[Input records]
Lemma update_raise (m : AverageMeter) (v : Q) (n : Z) :
  count m + n = 0 ->
  Meter.update m v n =
  (Py.Raise Py.ZeroDivisionError,
   {| val := v; avg := avg m; sum := (sum m + v * inject_Z n)%Q; count := count m + n |}).
Proof.
  intros H. unfold Meter.update. simpl.
  rewrite truediv_zero by (rewrite inject_Z_eq0; exact H). reflexivity.
Qed.


Lemma updates_from (calls : list (Q * Z)) (m : AverageMeter) :
  counts_nonzero (count m) calls ->
  exists m',
    Meter.updates m calls = (Py.Ok tt, m') /\
    (sum m' == sum m + weighted_sum calls)%Q /\
    count m' = count m + weight_total calls /\
    (calls = [] -> m' = m) /\
    (calls <> [] ->
       last (map fst calls) = Some (val m') /\
       avg m' = (sum m' / inject_Z (count m'))%Q).
Proof.
  revert m. induction calls as [|[v n] rest IH]; intros m H.
  - exists m. simpl. repeat split; try congruence; try lia. ring.
  - destruct H as [Hn Hrest].
    cbn [Meter.updates]. rewrite (update_ok _ _ _ Hn).
    destruct (IH {| val := v;
                    avg := ((sum m + v * inject_Z n) / inject_Z (count m + n))%Q;
                    sum := (sum m + v * inject_Z n)%Q;
                    count := count m + n |} Hrest)
      as (m' & Hrun & Hsum & Hcount & Hnil & Hcons).
    exists m'. split; [exact Hrun|]. cbn [sum count val avg] in *.
    split; [|split; [|split]].
    + rewrite Hsum. simpl. ring.
    + rewrite Hcount. simpl. lia.
    + discriminate.
    + intros _. destruct rest as [|c rest'].
      * rewrite (Hnil eq_refl). simpl. split; reflexivity.
      * destruct Hcons as [Hlast Havg]; [discriminate|].
        split; [|exact Havg]. cbn [map]. cbn [map] in Hlast.
        rewrite last_cons_cons. exact Hlast.
Qed.




(** C5 (amended to what the tracker does).  Reading the average never fails:
    right after construction or a reset it yields 0.  With the numbers it
    handles within the float range, the only failure of the tracker is a
    ZeroDivisionError inside [update], raised exactly when the count after
    adding the weight is zero. *)
Theorem AverageMeter_failure_condition :
  fst (Meter.get_avg Meter.new) = Py.Ok 0%Q /\
  (forall m, fst (Meter.get_avg (Meter.reset m)) = Py.Ok 0%Q) /\
  (forall m, fst (Meter.get_avg m) = Py.Ok (avg m)) /\
  (forall m v n,
     update_fits (sum m) (count m) v n ->
     fst (Meter.update m v n) =
     if count m + n =? 0 then Py.Raise Py.ZeroDivisionError else Py.Ok tt).
Proof.
  repeat split.
  intros m v n _. destruct (Z.eqb_spec (count m + n) 0) as [E|E].
  - rewrite (update_raise _ _ _ E). reflexivity.
  - rewrite (update_ok _ _ _ E). reflexivity.
Qed.

(** C5, witness: a meter holding weight 2 that is updated with weight -2. *)
Lemma AverageMeter_failure_condition_witness :
  fst (Meter.update (mkMeter 1 1 2 2) 3 (-2)) = Py.Raise Py.ZeroDivisionError.
Proof.
  destruct AverageMeter_failure_condition as (_ & _ & _ & H).
  apply (H (mkMeter 1 1 2 2) 3%Q (-2)). repeat split; vm_compute; reflexivity.
Defined.

(** C5, counterexample: the average of a meter that was never updated is
    read without failure, as 0. *)
Lemma AverageMeter_query_before_update :
  count Meter.new = 0 /\
  Meter.get_avg Meter.new = (Py.Ok 0%Q, Meter.new) /\
  ~ (exists e, fst (Meter.get_avg Meter.new) = Py.Raise e).
Proof.
  repeat split. intros [e H]. discriminate H.
Qed.

(** ** Computations on the program state *)

Section RunLemmas.

Context {C : Collaborators}.

Lemma out_bind {A B} (m : M A) (k : A -> M B) (w : World) :
  out (bind m k w) =
  match out (m w) with
  | Py.Ok a => out (k a (world (m w)))
  | Py.Raise e => Py.Raise e
  end.
Proof.
  unfold bind. destruct (m w) as [[a|e] w1 evs1]; cbn [out world]; [|reflexivity].
  destruct (k a w1); reflexivity.
Qed.

Lemma world_bind {A B} (m : M A) (k : A -> M B) (w : World) :
  world (bind m k w) =
  match out (m w) with
  | Py.Ok a => world (k a (world (m w)))
  | Py.Raise e => world (m w)
  end.
Proof.
  unfold bind. destruct (m w) as [[a|e] w1 evs1]; cbn [out world]; [|reflexivity].
  destruct (k a w1); reflexivity.
Qed.

Lemma events_bind {A B} (m : M A) (k : A -> M B) (w : World) :
  events (bind m k w) =
  events (m w) ++
  match out (m w) with
  | Py.Ok a => events (k a (world (m w)))
  | Py.Raise e => []
  end.
Proof.
  unfold bind. destruct (m w) as [[a|e] w1 evs1]; cbn [out world events].
  - destruct (k a w1); reflexivity.
  - rewrite app_nil_r. reflexivity.
Qed.

(** Every event of a computation satisfies [P], from whatever state. *)
Definition emits_only {A} (P : Event -> Prop) (m : M A) : Prop :=
  forall w, Forall P (events (m w)).

Lemma emits_only_bind {A B} P (m : M A) (k : A -> M B) :
  emits_only P m -> (forall a, emits_only P (k a)) -> emits_only P (bind m k).
Proof.
  intros Hm Hk w. rewrite events_bind. apply Forall_app. split; [apply Hm|].
  destruct (out (m w)); [apply Hk|constructor].
Qed.

Lemma emits_only_ret {A} P (a : A) : emits_only P (ret a).
Proof. intros w. constructor. Qed.

Lemma emits_only_get P : emits_only P get.
Proof. intros w. constructor. Qed.

Lemma emits_only_put P w0 : emits_only P (put w0).
Proof. intros w. constructor. Qed.

Lemma emits_only_modify P f : emits_only P (modify f).
Proof. intros w. constructor. Qed.

Lemma emits_only_lift {A} P (o : Py.outcome A) : emits_only P (lift o).
Proof. intros w. constructor. Qed.

Lemma emits_only_call {A} P (c : Method A) : emits_only P (call c).
Proof. intros w. constructor. Qed.

Lemma emits_only_emit (P : Event -> Prop) ev : P ev -> emits_only P (emit ev).
Proof. intros H w. repeat constructor. exact H. Qed.

Lemma emits_only_if {A} P (b : bool) (m1 m2 : M A) :
  emits_only P m1 -> emits_only P m2 -> emits_only P (if b then m1 else m2).
Proof. destruct b; auto. Qed.

(** A computation leaves the component [f] of the state as it found it. *)
Definition preserves {A X} (f : World -> X) (m : M A) : Prop :=
  forall w, f (world (m w)) = f w.

Lemma preserves_bind {A B X} (f : World -> X) (m : M A) (k : A -> M B) :
  preserves f m -> (forall a, preserves f (k a)) -> preserves f (bind m k).
Proof.
  intros Hm Hk w. rewrite world_bind.
  destruct (out (m w)); [rewrite Hk|]; apply Hm.
Qed.

Lemma preserves_ret {A X} (f : World -> X) (a : A) : preserves f (ret a).
Proof. intros w. reflexivity. Qed.

Lemma preserves_get {X} (f : World -> X) : preserves f get.
Proof. intros w. reflexivity. Qed.

Lemma preserves_emit {X} (f : World -> X) ev : preserves f (emit ev).
Proof. intros w. reflexivity. Qed.

Lemma preserves_lift {A X} (f : World -> X) (o : Py.outcome A) : preserves f (lift o).
Proof. intros w. reflexivity. Qed.

Lemma preserves_call {A X} (f : World -> X) (c : Method A) : preserves f (call c).
Proof. intros w. reflexivity. Qed.

Lemma preserves_modify {X} (f : World -> X) (g : World -> World) :
  (forall w, f (g w) = f w) -> preserves f (modify g).
Proof. intros H w. apply H. Qed.

Lemma preserves_if {A X} (f : World -> X) (b : bool) (m1 m2 : M A) :
  preserves f m1 -> preserves f m2 -> preserves f (if b then m1 else m2).
Proof. destruct b; auto. Qed.

End RunLemmas.

(** Decompose a computation along its binds. *)
Ltac step_emits :=
  repeat first
    [ apply emits_only_bind; [|intros ?]
    | apply emits_only_ret
    | apply emits_only_get
    | apply emits_only_put
    | apply emits_only_modify
    | apply emits_only_lift
    | apply emits_only_call
    | apply emits_only_if
    | apply emits_only_emit; cbn; try reflexivity; try exact I ].

Ltac step_preserves :=
  repeat first
    [ apply preserves_bind; [|intros ?]
    | apply preserves_ret
    | apply preserves_get
    | apply preserves_emit
    | apply preserves_lift
    | apply preserves_call
    | apply preserves_if
    | apply preserves_modify; intros ?; reflexivity ].

Section PhaseLemmas.

Context {C : Collaborators}.
Variable runs_dir : string.

Lemma Train_batch_emits args epoch ms i b :
  emits_only batch_event (Train_batch args epoch ms i b).
Proof.
  unfold Train_batch, call_criterion, call_SampleNegatives, call_optimizer_step.
  step_emits.
Qed.

Lemma Train_loop_emits args epoch batches :
  forall ms i, emits_only batch_event (Train_loop args epoch ms i batches).
Proof.
  induction batches as [|b rest IH]; intros ms i; simpl.
  - apply emits_only_ret.
  - apply emits_only_bind; [apply Train_batch_emits|intros ms'; apply IH].
Qed.

Lemma Test_batch_emits args ms b :
  emits_only batch_event (Test_batch args ms b).
Proof. unfold Test_batch, call_criterion. step_emits. Qed.

Lemma Test_loop_emits args batches :
  forall ms, emits_only batch_event (Test_loop args ms batches).
Proof.
  induction batches as [|b rest IH]; intros ms; simpl.
  - apply emits_only_ret.
  - apply emits_only_bind; [apply Test_batch_emits|intros ms'; apply IH].
Qed.

Lemma Train_run args epoch w :
  let r := Train_loop args epoch Train_meters 0 (Train_batches args w) (Train_entry args w) in
  Train args epoch w =
  match out r with
  | Py.Ok ms => mkRun (Py.Ok (avg (tr_loss_accs ms))) (world r) (Call_Train epoch :: events r)
  | Py.Raise e => mkRun (Py.Raise e) (world r) (Call_Train epoch :: events r)
  end.
Proof.
  intros r. subst r.
  unfold Train, Train_batches, Train_entry, bind, emit, modify, get, put, ret.
  cbn [out world events app set_tnet set_rng tnet rng train_data_set].
  match goal with
  | |- context [out (Train_loop ?a ?e ?m ?i ?l ?w0)] =>
      destruct (Train_loop a e m i l w0) as [[ms|e'] w' evs]
  end; cbn [out world events app]; rewrite ?app_nil_r; reflexivity.
Qed.

Lemma TestTriplets_run args w :
  let r := Test_loop args Test_meters (Test_batches args w) (Test_entry args w) in
  TestTriplets args w =
  match out r with
  | Py.Ok ms =>
      mkRun (Py.Ok (avg (te_accs ms))) (world r)
        (Call_TestTriplets :: events r ++
         [Print_Test (avg (te_losses ms)) (100 * avg (te_accs ms))%Q;
          Ret_TestTriplets (avg (te_accs ms))])
  | Py.Raise e => mkRun (Py.Raise e) (world r) (Call_TestTriplets :: events r)
  end.
Proof.
  intros r. subst r.
  unfold TestTriplets, Test_batches, Test_entry, bind, emit, modify, get, put, ret.
  cbn [out world events app set_tnet set_rng tnet rng val_data_set_t].
  match goal with
  | |- context [out (Test_loop ?a ?m ?l ?w0)] =>
      destruct (Test_loop a m l w0) as [[ms|e'] w' evs]
  end; cbn [out world events app]; rewrite ?app_nil_r; reflexivity.
Qed.






End PhaseLemmas.


(** ** The meters of a phase *)

Lemma updates_snoc (m m1 m2 : AverageMeter) (calls : list (Q * Z)) (v : Q) (n : Z) :
  Meter.updates m calls = (Py.Ok tt, m1) ->
  Meter.update m1 v n = (Py.Ok tt, m2) ->
  Meter.updates m (calls ++ [(v, n)]) = (Py.Ok tt, m2).
Proof.
  revert m. induction calls as [|[v' n'] rest IH]; intros m H1 H2; simpl in *.
  - inversion H1; subst. rewrite H2. reflexivity.
  - destruct (Meter.update m v' n') as [[u|e] m']; [|discriminate].
    apply IH; assumption.
Qed.

Section MeterLemmas.

Context {C : Collaborators}.

Lemma Train_batch_loss_accs args epoch ms i b w ms' :
  out (Train_batch args epoch ms i b w) = Py.Ok ms' ->
  exists v n, Meter.update (tr_loss_accs ms) v n = (Py.Ok tt, tr_loss_accs ms').
Proof.
  unfold Train_batch, call_criterion, call_SampleNegatives, call_optimizer_step, bind, emit, modify, get, call, lift, ret.
  cbn [out world events app].
  destruct (LossAccuracy _ _) as [acc|e]; cbn [out world events]; [|discriminate].
  destruct (Meter.update (tr_losses ms) _ _) as [[[]|e] m1];
    cbn [out world events fst snd Py.obind]; [|discriminate].
  destruct (Meter.update (tr_loss_accs ms) acc _) as [[[]|e] m2] eqn:E2;
    cbn [out world events fst snd Py.obind]; [|discriminate].
  destruct (Meter.update (tr_emb_norms ms) _ _) as [[[]|e] m3];
    cbn [out world events fst snd Py.obind]; [|discriminate].
  destruct (Py.mod_ _ _) as [r|e]; cbn [out world events]; [|discriminate].
  destruct (r =? 0); cbn [out world events]; intros H; inversion H; subst;
    cbn [tr_loss_accs]; eauto.
Qed.

Lemma Train_loop_loss_accs args epoch batches :
  forall ms i w ms' calls0,
    out (Train_loop args epoch ms i batches w) = Py.Ok ms' ->
    Meter.updates Meter.new calls0 = (Py.Ok tt, tr_loss_accs ms) ->
    exists calls,
      length calls = length batches /\
      Meter.updates Meter.new (calls0 ++ calls) = (Py.Ok tt, tr_loss_accs ms').
Proof.
  induction batches as [|b rest IH]; intros ms i w ms' calls0 Hout H0.
  - simpl in Hout. inversion Hout; subst. exists []. rewrite app_nil_r. auto.
  - cbn [Train_loop] in Hout. rewrite out_bind in Hout.
    destruct (out (Train_batch args epoch ms i b w)) as [ms1|e] eqn:E1; [|discriminate].
    destruct (Train_batch_loss_accs _ _ _ _ _ _ _ E1) as (v & n & Hup).
    destruct (IH _ _ _ _ (calls0 ++ [(v, n)]) Hout) as (calls & Hlen & Hrun).
    { eapply updates_snoc; eassumption. }
    exists ((v, n) :: calls). split; [simpl; lia|].
    rewrite <- app_assoc in Hrun. exact Hrun.
Qed.

Lemma Test_batch_accs args ms b w ms' :
  out (Test_batch args ms b w) = Py.Ok ms' ->
  exists v n, Meter.update (te_accs ms) v n = (Py.Ok tt, te_accs ms').
Proof.
  unfold Test_batch, call_criterion, bind, emit, modify, get, call, lift, ret.
  cbn [out world events app].
  destruct (LossAccuracy _ _) as [acc|e]; cbn [out world events]; [|discriminate].
  destruct (Meter.update (te_accs ms) acc _) as [[[]|e] m2] eqn:E2;
    cbn [out world events fst snd Py.obind]; [|discriminate].
  destruct (Meter.update (te_losses ms) _ _) as [[[]|e] m1];
    cbn [out world events fst snd Py.obind]; [|discriminate].
  intros H; inversion H; subst; cbn [te_accs]; eauto.
Qed.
[/Input records]
**Instructions for the task**
Return a word-for-word copy of the lines above from the one holding "let r := Train_loop" through the one holding "Test_entry, bind, emit, modify, get, put, ret.", with both of them included and nothing besides.

**Written solution**
  let r := Train_loop args epoch Train_meters 0 (Train_batches args w) (Train_entry args w) in
  Train args epoch w =
  match out r with
  | Py.Ok ms => mkRun (Py.Ok (avg (tr_loss_accs ms))) (world r) (Call_Train epoch :: events r)
  | Py.Raise e => mkRun (Py.Raise e) (world r) (Call_Train epoch :: events r)
  end.
Proof.
  intros r. subst r.
  unfold Train, Train_batches, Train_entry, bind, emit, modify, get, put, ret.
  cbn [out world events app set_tnet set_rng tnet rng train_data_set].
  match goal with
  | |- context [out (Train_loop ?a ?e ?m ?i ?l ?w0)] =>
      destruct (Train_loop a e m i l w0) as [[ms|e'] w' evs]
  end; cbn [out world events app]; rewrite ?app_nil_r; reflexivity.
Qed.

Lemma TestTriplets_run args w :
  let r := Test_loop args Test_meters (Test_batches args w) (Test_entry args w) in
  TestTriplets args w =
  match out r with
  | Py.Ok ms =>
      mkRun (Py.Ok (avg (te_accs ms))) (world r)
        (Call_TestTriplets :: events r ++
         [Print_Test (avg (te_losses ms)) (100 * avg (te_accs ms))%Q;
          Ret_TestTriplets (avg (te_accs ms))])
  | Py.Raise e => mkRun (Py.Raise e) (world r) (Call_TestTriplets :: events r)
  end.
Proof.
  intros r. subst r.
  unfold TestTriplets, Test_batches, Test_entry, bind, emit, modify, get, put, ret.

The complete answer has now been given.